Bankruptcy act; Debt recovery act
The Norwegian regulatory system distinguishes between voluntary debt settlement proceedings ('frivillig gjeldsordning') and compulsory debt settlement proceedings ('tvangsakkord'). These are governed by the bankruptcy act ('konkursloven') and the debt recovery act ('dekningsloven'), both enacted in 1984. The aim of these statutes is to make sure that a company that is (or might become) insolvent reaches a debt settlement scheme with the creditors.
The debtor presents a petition to the court to initiate debt settlement proceedings. The petition is to include the following:
- a statement regarding the reasons behind the financial difficulties, and how the debt is to be settled;
- an inventory of the debtor's assets, debts, creditors and security as well as the name and address of the creditor;
- a statement regarding the registration and documentation of the debtor's accounts.
In addition, the debtor has to supply the court with any supplementary documentation the court asks for. Once the court approves the petition, a public announcement of this will be made.

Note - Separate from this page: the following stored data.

(** * Talos machined: runtime sequences and image retry policies

    A shallow embedding of

    - [internal/app/machined/pkg/runtime/sequencer.go]: the [Sequence]
      enumeration, its string table, [ParseSequence] and the [Sequencer]
      interface;
    - the [image] package ([Pull] and [Import] with their retry policies);
    - the loop of trustd's [main] over the certificate SANs;
    - the client [config] package ([Context.upgrade], [Config.upgrade],
      [Config.Merge]), with contexts held by pointer in a store;
    - the [list] command of talosctl, as the sequence of its writes;
    - the qemu provisioner ([checkPartitions], the command line of
      [launchVM], [withCNI] and its deferred calls, [GenOptions]).

    Go's [int] is modelled as [Z], Go strings as [string], a function that
    may panic returns a [result], and a Go [error] value is a term of the
    inductive [error] below ([nil] is [None] in an [option error]). *)

From Stdlib Require Import ZArith String Ascii List Bool Lia.
From Stdlib Require Import DecimalString.
From stdpp Require base option list strings gmap fin_maps.
Import ListNotations.

Open Scope string_scope.
Open Scope Z_scope.

(** ** Go values shared by both packages *)

Module Go.

(** Run-time panics raised by the embedded code. *)
Inductive panic : Type :=
| IndexOutOfRange (index length : Z).

(** The outcome of an expression that may panic. *)
Inductive result (A : Type) : Type :=
| Ok (a : A)
| Panic (p : panic).

Arguments Ok {A} a.
Arguments Panic {A} p.

(** [a[i]] on an array or slice: the index is checked against [0 <= i < len(a)]
    and the access panics when the check fails. *)
Definition index {A : Type} (a : list A) (i : Z) : result A :=
  let len := Z.of_nat (length a) in
  if (i <? 0) || (len <=? i) then Panic (IndexOutOfRange i len)
  else match nth_error a (Z.to_nat i) with
       | Some x => Ok x
       | None => Panic (IndexOutOfRange i len)
       end.

(** Package-level error variables, compared by identity. *)
Inductive sentinel : Type :=
| errdefs_ErrNotFound   (* containerd errdefs.ErrNotFound *)
| os_ErrNotExist.       (* os.ErrNotExist *)

Definition sentinel_eqb (a b : sentinel) : bool :=
  match a, b with
  | errdefs_ErrNotFound, errdefs_ErrNotFound => true
  | os_ErrNotExist, os_ErrNotExist => true
  | _, _ => false
  end.

(** Non-nil values of Go's [error] interface, by dynamic type.  The message of
    a [fmt.Errorf] value is kept as its format and operands. *)
Inductive error : Type :=
| Sentinel (v : sentinel)
| New (msg : string)                                   (* errors.New(msg), a fresh value *)
| Errno (n : Z)                                        (* syscall.Errno *)
| PathError (op path : string) (err : error)           (* *os.PathError *)
| Errorf (format : string) (args : list string)        (* fmt.Errorf without %w *)
| ErrorfW (format : string) (args : list string) (err : error)
                                                       (* fmt.Errorf, last verb %w *)
| expectedError (err : error)                          (* retry.expectedError{err} *)
| unexpectedError (err : error).                       (* retry.unexpectedError{err} *)

(** [syscall.ENOENT] on Linux. *)
Definition ENOENT : Z := 2.

(** [errors.Is(err, target)] for a sentinel target: walk the [Unwrap] chain
    comparing each link with the target.  The chain goes through [fmt]'s
    wrapping error and [*os.PathError]; an errno answers through its [Is]
    method. *)
Fixpoint errors_Is (err : error) (target : sentinel) : bool :=
  match err with
  | Sentinel v => sentinel_eqb v target
  | ErrorfW _ _ inner => errors_Is inner target
  | PathError _ _ inner => errors_Is inner target
  | Errno n =>
      match target with
      | os_ErrNotExist => n =? ENOENT          (* Errno.Is *)
      | _ => false
      end
  | _ => false
  end.

(** [errdefs.IsNotFound]. *)
Definition errdefs_IsNotFound (err : error) : bool :=
  errors_Is err errdefs_ErrNotFound.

In order for the permission to be granted, the debtor must be unable to pay its obligations as they fall due, and the court must judge it likely that either voluntary or compulsory debt settlement will prove to be successful in the debtor's case.
In the event of a voluntary debt settlement, all unsecured creditors must consent to the debt settlement proposal being put forward. The proposal is only binding for those creditors who have voted for it or are not affected by it.
In the event of a compulsory debt settlement, at least 75% of the creditors who are holding at least 75% of the outstanding debt must approve the proposal if the proposal consists of paying less than 50% of the debt. If at least 50% is being paid, a 3/5 majority is sufficient. Compulsory debt settlement proceedings are binding for all creditors except for creditors with priority claims, secured claims (as long as the claims do not surpass the secured asset's expected value), and claims that can be used as a set-off against the company's counterclaim (as long as the claims do not surpass the counterclaim).
During debt settlement proceedings, the court supervises the company through a creditor committee, which is elected by the court. The creditor committee consists of a lawyer (who acts as head of the committee), one to three creditors, and an employee representative (if a request for this is made by a majority of the employees). The creditor committee aides the debtor in coming up with the debt settlement proposal.
The aim of debt settlement proceedings is to reach an agreement between the debtor and the creditors regarding the reduction of debts so that the debt can be paid without the company defaulting. If no agreement is reached within six months, or if the court decides not to implement the proposal, the court will initiate insolvency proceedings.
In practice, debt settlement proceedings are only used in a limited set of circumstances and there is no data available on settlements that have been successful in reaching their objectives. According to KPMG, one reason for the limited use is that the economy in most companies, at the time of such proceedings, is too pressed, making it difficult to find a solution with the creditors. This is due to the entry conditions for entering into such proceedings being that the company is illiquid. However, some settlements are reached outside the courtrooms, especially if few creditors are involved.